#### BRIEF:
From the entries below, return only the lines starting at the one that contains "R) (w : WriteSet" and ending at the one that contains "(** The waiting", exactly as they stand.

_ _ _

(* ===== verification/MVCC.v ===== *)
(** * MVCC: version arrays and snapshot-isolated tables

    Models [src/table/MVCCTable.hpp]: the version array [MVCCObject], the
    [WriteSet], and the transactional operations of [MVCCTable] over any
    table with the [TableOps] interface, together with the shared
    [StateContext].  Keys are integers ([Z]); [ltR] is the tuple comparison
    used by [std::sort], [dflt] the value-initialised record. *)

From S2P Require Import Prelude StateContext Tables.

(** ** MVCCObject *)

Record header := mkHeader { h_cts : Z; h_dts : Z }.

Record MVCCObject (R : Type) := mkMVCC {
  headers : list header;
  versionSlots : Z;          (** [usedSlots], an atomic uint8 *)
  values : list R;
}.
Arguments mkMVCC {R}.
Arguments headers {R}.
Arguments versionSlots {R}.
Arguments values {R}.

Definition MVCCObject_new {R} (VERSIONS : nat) (dflt : R) : MVCCObject R :=
  mkMVCC (replicate VERSIONS (mkHeader DTS_INF 0)) 0 (replicate VERSIONS dflt).

Fixpoint getCurrent_from (i : Z) (hs : list header) (used txnID : Z) : Z :=
  match hs with
  | [] => -1
  | h :: rest =>
      if Z.testbit used i && (h_dts h >? txnID) && (h_cts h <=? txnID) then i
      else getCurrent_from (i + 1) rest used txnID
  end.

Definition getCurrent {R} (o : MVCCObject R) (txnID : Z) : Z :=
  getCurrent_from 0 (headers o) (versionSlots o) txnID.

(** array subscript with a [TransactionID]; [-1] arrives here as [2^64 - 1] *)
Definition subscript (n : nat) (i : Z) : result nat :=
  let i := u64 i in
  if i <? Z.of_nat n then Ok (Z.to_nat i) else Err OutOfBounds.

Definition set_cts {R} (i : Z) (ts : Z) (o : MVCCObject R) : result (MVCCObject R) :=
  p ← subscript (length (headers o)) i;
  h ← get_at (headers o) p;
  hs ← set_at (headers o) p (mkHeader ts (h_dts h));
  Ok (mkMVCC hs (versionSlots o) (values o)).

Definition set_dts {R} (i : Z) (ts : Z) (o : MVCCObject R) : result (MVCCObject R) :=
  p ← subscript (length (headers o)) i;
  h ← get_at (headers o) p;
  hs ← set_at (headers o) p (mkHeader (h_cts h) ts);
  Ok (mkMVCC hs (versionSlots o) (values o)).

Definition set_value {R} (i : Z) (v : R) (o : MVCCObject R) : result (MVCCObject R) :=
  p ← subscript (length (values o)) i;
  vs ← set_at (values o) p v;
  Ok (mkMVCC (headers o) (versionSlots o) vs).

Definition newEntry {R} (txnID iPos dPos : Z) (value : R) (o : MVCCObject R) : result (MVCCObject R) :=
  o ← set_value iPos value o;
  o ← set_cts iPos txnID o;
  o ← set_dts iPos DTS_INF o;
  o ← set_dts dPos txnID o;
  Ok (mkMVCC (headers o) (u8 (set_bit (versionSlots o) iPos)) (values o)).

Fixpoint cleanUp_from (i : Z) (hs : list header) (used oldest : Z) : list header * Z :=
  match hs with
  | [] => ([], used)
  | h :: rest =>
      if h_dts h <=? oldest then
        let '(hs', used') := cleanUp_from (i + 1) rest (clear_bit used i) oldest in
        (mkHeader DTS_INF 0 :: hs', used')
      else
        let '(hs', used') := cleanUp_from (i + 1) rest used oldest in
        (h :: hs', used')
  end.

Definition cleanUpVersions {R} (oldestReadVersion : Z) (o : MVCCObject R) : MVCCObject R :=
  let '(hs, used) := cleanUp_from 0 (headers o) (versionSlots o) oldestReadVersion in
  mkMVCC hs used (values o).

(** ** WriteSet *)

Record WriteSet (R : Type) := mkWriteSet { ws_txnID : Z; ws_set : list (Z * R) }.
Arguments mkWriteSet {R}.
Arguments ws_txnID {R}.
Arguments ws_set {R}.

Definition ws_insert {R} (k : Z) (r : R) (w : WriteSet R) : WriteSet R :=
  mkWriteSet (ws_txnID w) (ws_set w ++ [(k, r)]).
Definition ws_clean {R} (w : WriteSet R) : WriteSet R := mkWriteSet 0 [].

Section MVCCTable.
Context {T R : Type} (VERSIONS : nat) (ltR : R -> R -> bool) (dflt : R).
Context {ops : TableOps T Z (MVCCObject R)}.

(** [operator<] of [std::pair<KeyType, RecordType>] *)
Definition pair_lt (a b : Z * R) : bool :=
  (a.1 <? b.1) || (negb (b.1 <? a.1) && ltR a.2 b.2).
Definition pair_le (a b : Z * R) : Prop := pair_lt b a = false.

#[global] Instance pair_le_dec : RelDecision pair_le.
Proof. intros a b. unfold pair_le. apply _. Defined.

(** [std::unique] on equal keys: the first element of each run is kept *)
Fixpoint unique_from (k : Z) (l : list (Z * R)) : list (Z * R) :=
  match l with
  | [] => []
  | e :: rest => if k =? e.1 then unique_from k rest else e :: unique_from e.1 rest
  end.
Definition unique (l : list (Z * R)) : list (Z * R) :=
  match l with [] => [] | e :: rest => e :: unique_from e.1 rest end.

Definition dedup_writes (l : list (Z * R)) : list (Z * R) := unique (merge_sort pair_le l).

Record MVCCTable := mkMVCCTable {
  writeSet : WriteSet R;
  tbl : T;
  tblID : nat;
}.

Definition transactionBegin (txnID : Z) (t : MVCCTable) (c : ctx) : MVCCTable * ctx :=
  (mkMVCCTable (mkWriteSet txnID (ws_set (writeSet t))) (tbl t) (tblID t),
   with_txCntW (u64 (txCntW c + 1)) c).

(** The waiting point of the commit.  Every round recomputes the horizon and
    collects garbage; without another thread, two rounds see the same
    context, so [Waits] for [fuel >= 3] means the commit spins. *)
Fixpoint wait_free_slot (fuel : nat) (txnID : Z) (o : MVCCObject R) (c : ctx)
    : result (Z * MVCCObject R * ctx) :=
  let iPos := getFreePos (versionSlots o) in
  if iPos >? Z.of_nat VERSIONS - 1 then
    match fuel with
    | O => Err Waits
    | S fuel =>
        '(oldest, c) ← recalcOldestVisible txnID c;
        wait_free_slot fuel txnID (cleanUpVersions oldest o) c
    end
  else Ok (iPos, o, c).

Definition commit_update (fuel : nat) (txnID : Z) (value : R) (o : MVCCObject R) (c : ctx)
    : result (MVCCObject R * ctx) :=
  let dPos := getCurrent o txnID in
  '(iPos, o, c) ← wait_free_slot fuel txnID o c;
  o ← newEntry txnID iPos dPos value o;
  Ok (o, c).

Definition commit_fresh (txnID : Z) (value : R) : result (MVCCObject R) :=
  let o := MVCCObject_new VERSIONS dflt in
  o ← set_cts 0 txnID o;
  o ← set_dts 0 DTS_INF o;
  o ← set_value 0 value o;
  Ok (mkMVCC (headers o) 1 (values o)).

Definition commit_entry (fuel : nat) (txnID : Z) (e : Z * R) (tb : T) (c : ctx) : result (T * ctx) :=
  '(success, tb, c) ← tbl_update e.1 (fun o c => commit_update fuel txnID e.2 o c) tb c;
  if success =? 0 then
    o ← commit_fresh txnID e.2;
    Ok (tbl_insert e.1 o tb, c)
  else Ok (tb, c).

Fixpoint commit_entries (fuel : nat) (txnID : Z) (l : list (Z * R)) (tb : T) (c : ctx)
    : result (T * ctx) :=
  match l with
  | [] => Ok (tb, c)
  | e :: rest =>
      '(tb, c) ← commit_entry fuel txnID e tb c;
      commit_entries fuel txnID rest tb c
  end.

Definition transactionCommit (fuel : nat) (txnID : Z) (t : MVCCTable) (c : ctx)
    : result (Errc * MVCCTable * ctx) :=
  '(tb, c) ← commit_entries fuel txnID (dedup_writes (ws_set (writeSet t))) (tbl t) c;
  Ok (SUCCESS, mkMVCCTable (ws_clean (writeSet t)) tb (tblID t), c).

Definition transactionAbort (txnID : Z) (t : MVCCTable) : MVCCTable :=
  mkMVCCTable (ws_clean (writeSet t)) (tbl t) (tblID t).

Definition readCommit (txnID : Z) (keys : list Z) (until : nat) : Errc := SUCCESS.

Definition mvcc_insert (txnID key : Z) (rec : R) (t : MVCCTable) : Errc * MVCCTable :=
  (SUCCESS, mkMVCCTable (ws_insert key rec (writeSet t)) (tbl t) (tblID t)).

Definition mvcc_deleteByKey (txnID key : Z) (t : MVCCTable) : Z * MVCCTable := (1, t).

Definition find_write (key : Z) (l : list (Z * R)) : option R :=
  snd <$> (list_find (fun e : Z * R => e.1 = key) l ≫= fun ie => Some ie.2).

Definition mvcc_getByKey (txnID key : Z) (t : MVCCTable) (c : ctx) : result (Errc * option R * ctx) :=
  match (if ws_txnID (writeSet t) =? txnID then find_write key (ws_set (writeSet t)) else None) with
  | Some v => Ok (SUCCESS, Some v, c)
  | None =>
      match tbl_get (tbl t) key with
      | None => Ok (NOT_FOUND, None, c)
      | Some o =>
          readCTS ← getReadCTS c txnID 0;
          '(readCTS, c) ← (if readCTS =? 0 then
              last ← getLastCTS c 0;
              c ← setReadCTS c txnID 0 last;
              Ok (last, c)
            else Ok (readCTS, c));
          let pos := getCurrent o readCTS in
          if pos =? -1 then Ok (NOT_FOUND, None, c)
          else v ← get_at (values o) (Z.to_nat pos); Ok (SUCCESS, Some v, c)
      end
  end.

(** ** A topology group: the context and the table objects it refers to *)
Record group := mkGroup { g_ctx : ctx; g_tables : list MVCCTable }.

Definition set_table (tr : tableref) (t : MVCCTable) (g : group) : result group :=
  l ← set_at (g_tables g) tr t; Ok (mkGroup (g_ctx g) l).

Definition registerState (tr : tableref) (g : group) : result group :=
  t ← get_at (g_tables g) tr;
  '(id, c) ← StateContext.registerState tr (g_ctx g);
  set_table tr (mkMVCCTable (writeSet t) (tbl t) id) (mkGroup c (g_tables g)).

Definition commit_at (fuel : nat) (txnID : Z) (tr : tableref) (g : group) : result (Errc * group) :=
  t ← get_at (g_tables g) tr;
  '(s, t, c) ← transactionCommit fuel txnID t (g_ctx g);
  g ← set_table tr t (mkGroup c (g_tables g));
  Ok (s, g).

Definition transactionPreCommit (fuel : nat) (txnID : Z) (tr : tableref) (g : group)
    : result (Errc * group) :=
  t ← get_at (g_tables g) tr;
  let otherID := if Nat.eqb (tblID t) 0 then 1%nat else 0%nat in
  c ← setWriteStatus (g_ctx g) txnID (tblID t) Commit;
  otherState ← getWriteStatus c txnID otherID;
  let g := mkGroup c (g_tables g) in
  if decide (otherState = Commit) then
    '(s, g) ← commit_at fuel txnID tr g;
    if decide (s = SUCCESS) then
      other ← get_at (regStates (g_ctx g)) otherID;
      match other with
      | None => Err Dangling
      | Some otherRef =>
          '(s, g) ← commit_at fuel txnID otherRef g;
          c ← setLastCTS 0 txnID (g_ctx g);
          c ← removeTx txnID c;
          Ok (s, mkGroup c (g_tables g))
      end
    else Ok (s, g)
  else Ok (SUCCESS, g).
End MVCCTable.
Arguments MVCCTable : clear implicits.
Arguments group : clear implicits.

(** ** Version arrays: invariant and visible versions *)

(** [u o i h]: version [i] is in use with header [h] *)
Definition used_version {R} (o : MVCCObject R) (i : nat) (h : header) : Prop :=
  headers o !! i = Some h /\ Z.testbit (versionSlots o) (Z.of_nat i) = true.

(** version [i] is the one valid at [ts], with value [v] *)
Definition sees {R} (o : MVCCObject R) (ts : Z) (v : R) : Prop :=
  exists i h, used_version o i h /\ h_cts h <= ts < h_dts h /\ values o !! i = Some v.

(** what [getByKey] reads at snapshot [ts] *)
Definition visible {R} (o : MVCCObject R) (ts : Z) : option R :=
  let pos := getCurrent o ts in
  if pos =? -1 then None else values o !! Z.to_nat pos.

Record version_wf {R} (V : nat) (o : MVCCObject R) : Prop := {
  vw_size : (V <= 8)%nat;
  vw_headers : length (headers o) = V;
  vw_values : length (values o) = V;
  vw_used : 0 <= versionSlots o < 2 ^ Z.of_nat V;
  vw_interval : forall i h, used_version o i h -> 0 <= h_cts h < h_dts h /\ h_dts h <= DTS_INF;
  vw_disjoint : forall i j h k, used_version o i h -> used_version o j k -> i <> j ->
     h_dts h <= h_cts k \/ h_dts k <= h_cts h;
  vw_live : exists i h, used_version o i h /\ h_dts h = DTS_INF;
}.

(** every version was committed before [txn] *)
Definition older_than {R} (txn : Z) (o : MVCCObject R) : Prop :=
  forall i h, used_version o i h -> h_cts h < txn.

_ _ _

#### EXERCISE OUTPUT:
Definition ws_insert {R} (k : Z) (r : R) (w : WriteSet R) : WriteSet R :=
  mkWriteSet (ws_txnID w) (ws_set w ++ [(k, r)]).
Definition ws_clean {R} (w : WriteSet R) : WriteSet R := mkWriteSet 0 [].

Section MVCCTable.
Context {T R : Type} (VERSIONS : nat) (ltR : R -> R -> bool) (dflt : R).
Context {ops : TableOps T Z (MVCCObject R)}.

(** [operator<] of [std::pair<KeyType, RecordType>] *)
Definition pair_lt (a b : Z * R) : bool :=
  (a.1 <? b.1) || (negb (b.1 <? a.1) && ltR a.2 b.2).
Definition pair_le (a b : Z * R) : Prop := pair_lt b a = false.

#[global] Instance pair_le_dec : RelDecision pair_le.
Proof. intros a b. unfold pair_le. apply _. Defined.

(** [std::unique] on equal keys: the first element of each run is kept *)
Fixpoint unique_from (k : Z) (l : list (Z * R)) : list (Z * R) :=
  match l with
  | [] => []
  | e :: rest => if k =? e.1 then unique_from k rest else e :: unique_from e.1 rest
  end.
Definition unique (l : list (Z * R)) : list (Z * R) :=
  match l with [] => [] | e :: rest => e :: unique_from e.1 rest end.

Definition dedup_writes (l : list (Z * R)) : list (Z * R) := unique (merge_sort pair_le l).

Record MVCCTable := mkMVCCTable {
  writeSet : WriteSet R;
  tbl : T;
  tblID : nat;
}.

Definition transactionBegin (txnID : Z) (t : MVCCTable) (c : ctx) : MVCCTable * ctx :=
  (mkMVCCTable (mkWriteSet txnID (ws_set (writeSet t))) (tbl t) (tblID t),
   with_txCntW (u64 (txCntW c + 1)) c).

(** The waiting point of the commit.  Every round recomputes the horizon and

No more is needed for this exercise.